Health reform alters FEHBP plan coverage
New regulations expand dependent care benefits, but limit reimbursement for over-the-counter drugs.
Before changing health insurance plans this open season, federal employees should know how new reform provisions affect their benefits.
The Office of Personnel Management this fall released regulations detailing the effects of the Affordable Care Act President Obama signed in March on the Federal Employees Health Benefits Program. OPM Director John Berry last month attributed the 7.2 percent increase in employee premiums in part to expanded benefits in 2011, including those required under health reform.
"They are marginal changes for most people, but for the people whom they affect, they matter," said Walton Francis, author of the Consumers' Checkbook 2011 Guide to Health Plans for Federal Employees.
One key change allows children to stay on their parents' health plans until age 26. Previously, coverage expired at age 22 for dependents, except for those unable to support themselves due to a mental or physical disability. According to OPM, adult children will receive benefits regardless of dependency, residency, current coverage, or student status.

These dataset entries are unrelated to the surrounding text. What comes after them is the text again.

(* ===== verification/TypedCurves.v ===== *)
(** * The types of curves

    The functions that change a market's curve, its averages and its funding keep the
    market's numbers within their types. *)

From stdpp Require Import base numbers list gmap.
From S2P Require Import Prelude Constants Bn State Value AmmMath Twap Oracle Maps.
From S2P Require Import PositionMath CurveMath Repeg AmmController OrdersMath Funding Typing.
Local Open Scope Z_scope.
#[local] Hint Constants Opaque : typeclass_instances.

Section Curves.
Context `{BnTypes} `{OracleAccounts}.

(** ** Prices and swaps *)

#[export] Instance calculate_price_typed q b peg :
  Typed (calculate_price q b peg) (λ r, has_type U128 r).
Proof. typed_by calculate_price. Qed.

#[export] Instance mark_price_typed amm : Typed (mark_price amm) (λ r, has_type U128 r).
Proof. typed_by mark_price. Qed.

#[export] Instance bid_ask_price_typed amm p :
  Typed (bid_ask_price amm p) (λ r, has_type U128 r.1 ∧ has_type U128 r.2).
Proof. typed_by bid_ask_price. Qed.

#[export] Instance calculate_swap_output_typed x y d k :
  Typed (calculate_swap_output x y d k) (λ r, has_type U128 r.1 ∧ has_type U128 r.2).
Proof. typed_by calculate_swap_output. Qed.

#[export] Instance reserve_to_asset_amount_typed q peg :
  Typed (reserve_to_asset_amount q peg) (λ r, has_type U128 r).
Proof. typed_by reserve_to_asset_amount. Qed.

#[export] Instance calculate_quote_asset_amount_swapped_typed q0 q1 d peg :
  Typed (calculate_quote_asset_amount_swapped q0 q1 d peg) (λ r, has_type U128 r).
Proof. typed_by calculate_quote_asset_amount_swapped. Qed.

#[export] Instance calculate_quote_asset_amount_surplus_typed q0 q1 d peg q down :
  Typed (calculate_quote_asset_amount_surplus q0 q1 d peg q down) (λ r, has_type U128 r).
Proof. typed_by calculate_quote_asset_amount_surplus. Qed.

#[export] Instance calculate_quote_swap_output_without_spread_typed amm q d :
  Typed (calculate_quote_swap_output_without_spread amm q d)
    (λ r, has_type U128 r.1.1.1 ∧ has_type U128 r.1.1.2 ∧ has_type I128 r.1.2
          ∧ has_type U128 r.2).
Proof. typed_by calculate_quote_swap_output_without_spread. Qed.

#[export] Instance calculate_quote_swap_output_with_spread_typed amm q d :
  Typed (calculate_quote_swap_output_with_spread amm q d)
    (λ r, has_type U128 r.1.1.1 ∧ has_type U128 r.1.1.2 ∧ has_type I128 r.1.2
          ∧ has_type U128 r.2).
Proof. typed_by calculate_quote_swap_output_with_spread. Qed.

#[export] Instance calculate_base_swap_output_without_spread_typed amm x d :
  Typed (calculate_base_swap_output_without_spread amm x d)
    (λ r, has_type U128 r.1.1.1 ∧ has_type U128 r.1.1.2 ∧ has_type U128 r.1.2
          ∧ has_type U128 r.2).
Proof. typed_by calculate_base_swap_output_without_spread. Qed.

#[export] Instance calculate_base_swap_output_with_spread_typed amm x d :
  Typed (calculate_base_swap_output_with_spread amm x d)
    (λ r, has_type U128 r.1.1.1 ∧ has_type U128 r.1.1.2 ∧ has_type U128 r.1.2
          ∧ has_type U128 r.2).
Proof. typed_by calculate_base_swap_output_with_spread. Qed.

(** ** Averages *)

#[export] Instance calculate_new_twap_typed amm now p last :
  Typed (calculate_new_twap amm now p last) (λ r, has_type U128 r).
Proof. typed_by calculate_new_twap. Qed.

#[export] Instance calculate_weighted_average_typed x y v w :
  Typed (calculate_weighted_average x y v w) (λ r, has_type I128 r).
Proof. typed_by calculate_weighted_average. Qed.

Lemma mid_typed x : has_type U128 x → has_type U128 (int_quot U128 x 2).
Proof.
  unfold has_type, int_quot. cbn [is_signed int_min int_max]. intros.
  pose proof (div_nonneg_le x 2). lia.
Qed.
#[local] Hint Resolve mid_typed : typed.

#[export] Instance update_mark_twap_typed amm now p :
  Typed (update_mark_twap amm now p)
    (λ r, AMM.typed amm → has_type I64 now → AMM.typed r.1 ∧ has_type U128 r.2).
Proof. typed_by update_mark_twap. Qed.

#[export] Instance swap_quote_asset_typed amm q d now p s :
  Typed (swap_quote_asset amm q d now p s)
    (λ r, AMM.typed amm → has_type I64 now →
          AMM.typed r.1 ∧ has_type I128 r.2.1 ∧ has_type U128 r.2.2).
Proof. typed_by swap_quote_asset. Qed.

#[export] Instance swap_base_asset_typed amm x d now p s :
  Typed (swap_base_asset amm x d now p s)
    (λ r, AMM.typed amm → has_type I64 now →
          AMM.typed r.1 ∧ has_type U128 r.2.1 ∧ has_type U128 r.2.2).
Proof. typed_by swap_base_asset. Qed.

#[export] Instance move_price_typed amm b q :
  Typed (move_price amm b q)
    (λ r, AMM.typed amm → has_type U128 b → has_type U128 q → AMM.typed r).
Proof. typed_by move_price. Qed.

(** *** Oracles *)

#[export] Instance scale_price_typed p s : Typed (scale_price p s) (λ r, has_type I128 r).
Proof. typed_by scale_price. Qed.

#[export] Instance convert_switchboard_decimal_typed d :
  Typed (convert_switchboard_decimal d) (λ r, has_type I128 r).
Proof. typed_by convert_switchboard_decimal. Qed.

#[export] Instance get_pyth_price_typed a slot :
  Typed (get_pyth_price a slot) OraclePriceData.typed.
Proof. typed_by get_pyth_price. Qed.

#[export] Instance get_switchboard_price_typed a slot :
  Typed (get_switchboard_price a slot) OraclePriceData.typed.
Proof. typed_by get_switchboard_price. Qed.

#[export] Instance amm_get_oracle_price_typed amm a slot :
  Typed (amm_get_oracle_price amm a slot) OraclePriceData.typed.
Proof.
  intros r Hok. unfold amm_get_oracle_price in Hok.
  destruct (AMM.oracle_source amm); type_steps; done.
Qed.

#[export] Instance get_oracle_price_typed source a slot :
  Typed (get_oracle_price source a slot) OraclePriceData.typed.
Proof. typed_by get_oracle_price. Qed.

#[export] Instance block_operation_typed amm a slot rails p :
  Typed (block_operation amm a slot rails p) (λ r, OraclePriceData.typed r.2).
Proof. intros r Hok. unfold block_operation, get_oracle_status in Hok. by type_steps. Qed.

#[export] Instance normalise_oracle_price_typed amm d p :
  Typed (normalise_oracle_price amm d p)
    (λ r, OraclePriceData.typed d → has_type I128 r).
Proof. typed_by normalise_oracle_price. Qed.

#[export] Instance capped_oracle_update_price_typed amm x :
  Typed (capped_oracle_update_price amm x) (λ r, has_type I128 x → has_type I128 r).
Proof. typed_by capped_oracle_update_price. Qed.

#[export] Instance calculate_new_oracle_price_twap_typed amm now x :
  Typed (calculate_new_oracle_price_twap amm now x) (λ r, has_type I128 r).
Proof. typed_by calculate_new_oracle_price_twap. Qed.

#[export] Instance calculate_oracle_mark_spread_pct_typed amm d p :
  Typed (calculate_oracle_mark_spread_pct amm d p) (λ r, has_type I128 r).
Proof. typed_by calculate_oracle_mark_spread_pct. Qed.

#[export] Instance update_oracle_price_twap_typed amm now d p :
  Typed (update_oracle_price_twap amm now d p)
    (λ r, AMM.typed amm → has_type I64 now → OraclePriceData.typed d →
          AMM.typed r.1 ∧ has_type I128 r.2).
Proof. typed_by update_oracle_price_twap. Qed.

(** ** The peg and k *)

Definition k_result_typed (r : UpdateKResult) : Prop :=
  has_type U128 r.(UpdateKResult.sqrt_k)
  ∧ has_type U128 r.(UpdateKResult.base_asset_reserve)
  ∧ has_type U128 r.(UpdateKResult.quote_asset_reserve).

#[export] Instance get_update_k_result_typed m k :
  Typed (get_update_k_result m k)
    k_result_typed.
Proof.
  intros r Hok. unfold get_update_k_result in Hok. cbv zeta in Hok.
  apply bind_ok in Hok as (x & _ & Hok). apply bind_ok in Hok as (ratio & _ & Hok).
  destruct (_ <? _); [done|]. apply bind_ok in Hok as (k' & Hk & Hok).
  apply (proj1 (unwrap_result_ok _ _)) in Hk. type_steps. by split_and!.
Qed.

Lemma update_k_typed m k m' r :
  update_k m k = (m', r) → k_result_typed k → Market.typed m → Market.typed m'.
Proof.
  intros Hok (Hk & Hb & Hq) Hm. unfold update_k in Hok.
  assert (AMM.typed (set_k m k).(Market.amm)) as Hset by (type_fields).
  destruct (calculate_swap_output _ _ _ _) as [[q b]| |] eqn:Hs; injection Hok as <- _;
    [|type_fields..].
  apply typed in Hs as [Hq' _]. type_fields.
Qed.

Lemma set_peg_typed m peg : Market.typed m → has_type U128 peg → Market.typed (set_peg m peg).
Proof. intros. type_fields. Qed.

Lemma set_fees_typed m x :
  Market.typed m → has_type U128 x → Market.typed (set_total_fee_minus_distributions m x).
Proof. intros. type_fields. Qed.
#[local] Hint Resolve set_peg_typed set_fees_typed update_k_typed : typed.

#[export] Instance adjust_peg_cost_typed m peg :
  Typed (adjust_peg_cost m peg)
    (λ r, Market.typed m → has_type U128 peg → Market.typed r.1).
Proof. typed_by adjust_peg_cost. Qed.

#[export] Instance apply_cost_to_market_typed m c :
  Typed (apply_cost_to_market m c) (λ r, Market.typed m → Market.typed r.1).
Proof. typed_by apply_cost_to_market. Qed.

#[export] Instance repeg_typed m a peg slot rails :
  Typed (repeg m a peg slot rails)
    (λ r, Market.typed m → has_type U128 peg → Market.typed r.1).
Proof. typed_by repeg. Qed.

#[export] Instance calculate_peg_from_target_price_typed q b p :
  Typed (calculate_peg_from_target_price q b p) (λ r, has_type U128 r).
Proof. typed_by calculate_peg_from_target_price. Qed.

#[export] Instance calculate_full_budget_peg_typed amm q budget peg :
  Typed (calculate_full_budget_peg amm q budget peg)
    (λ r, has_type U128 peg → has_type U128 r).
Proof. typed_by calculate_full_budget_peg. Qed.

#[export] Instance calculate_budgeted_peg_typed m q budget peg :
  Typed (calculate_budgeted_peg m q budget peg)
    (λ r, Market.typed m → has_type U128 peg → has_type U128 r.1.1).
Proof. typed_by calculate_budgeted_peg. Qed.

#[export] Instance prepeg_over_budget_typed m p budget peg cost :
  Typed (prepeg_over_budget m p budget peg cost)
    (λ r, Market.typed m → has_type U128 peg → Market.typed r.1.1 ∧ has_type U128 r.1.2).
Proof. typed_by prepeg_over_budget. Qed.

#[export] Instance prepeg_typed m p d budget :
  Typed (prepeg m p d budget)
    (λ r, Market.typed m → Market.typed r.1).
Proof. typed_by prepeg. Qed.

#[export] Instance formulaic_update_k_typed m c p :
  Typed (formulaic_update_k m c p) (λ r, Market.typed m → Market.typed r).
Proof. typed_by formulaic_update_k. Qed.

(** ** Funding *)

#[export] Instance _calculate_funding_payment_typed rate b :
  Typed (_calculate_funding_payment rate b) (λ r, has_type I128 r).
Proof. typed_by _calculate_funding_payment. Qed.

#[export] Instance calculate_funding_rate_typed mid p period :
  Typed (calculate_funding_rate mid p period) (λ r, has_type I128 r).
Proof. typed_by calculate_funding_rate. Qed.

#[export] Instance calculate_funding_rate_long_short_typed m rate :
  Typed (calculate_funding_rate_long_short m rate)
    (λ r, Market.typed m → Market.typed r.1).
Proof. typed_by calculate_funding_rate_long_short. Qed.

Lemma set_amm_typed m amm :
  Market.typed m → AMM.typed amm → Market.typed (m <| Market.amm := amm |>).
Proof. intros. type_fields. Qed.
#[local] Hint Resolve set_amm_typed next_id_typed this_id_typed : typed.

#[export] Instance update_funding_rate_typed m a now slot rails paused p :
  Typed (update_funding_rate m a now slot rails paused p)
    (λ r, Market.typed m → has_type I64 now → Market.typed r).
Proof. typed_by update_funding_rate. Qed.
End Curves.

#[export] Hint Resolve set_peg_typed set_fees_typed set_amm_typed next_id_typed this_id_typed
  update_k_typed : typed.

Plans now broadly cover kids up to age 26, including married children (but not their spouses or dependents); stepchildren and foster children; those who are eligible for or currently have their own employer-provided health insurance; and children incapable of self-support.
FEHBP participants must be enrolled in a self-and-family plan to extend coverage to eligible children. Those who have elected self-and-family enrollment must contact their plan provider to supply information on the children to be covered. Those in self-only plans and anyone not currently enrolled in FEHBP must switch to the self-and-family option. Retirees, former spouses and U.S. Postal Service employees also can take advantage of the new rule. Children added to their parents' plan will receive coverage effective Jan. 2, 2011, the first day of the pay period. Children who lose FEHBP coverage when they turn 26 are eligible for temporary continuation of coverage for up to 36 months.
In addition, health reform expands reimbursement for children's expenses through flexible spending accounts. Children are no longer required to live with the FEHBP enrollee, or to be his or her dependent. Expenses are covered until age 27.
Health savings accounts and health reimbursement accounts, along with FSAs, no longer can be used to pay for over-the-counter medicines and drugs unless accompanied by a prescription. The only exception is insulin.
FEHBP participants will see a few additional changes outside of health reform. Plans in 2011 are required to eliminate cost sharing for preventive care, such as immunizations, tobacco cessation and health screenings. Five plans have increased benefits for hearing devices and 16 have expanded coverage for bone marrow and stem cell donor testing. And for the first time, Mail Handlers and Government Employees Health Association will pick up part of enrollees' Medicare Part B premium.
Open season for electing 2011 benefits started Nov. 8 and will run through Dec. 13.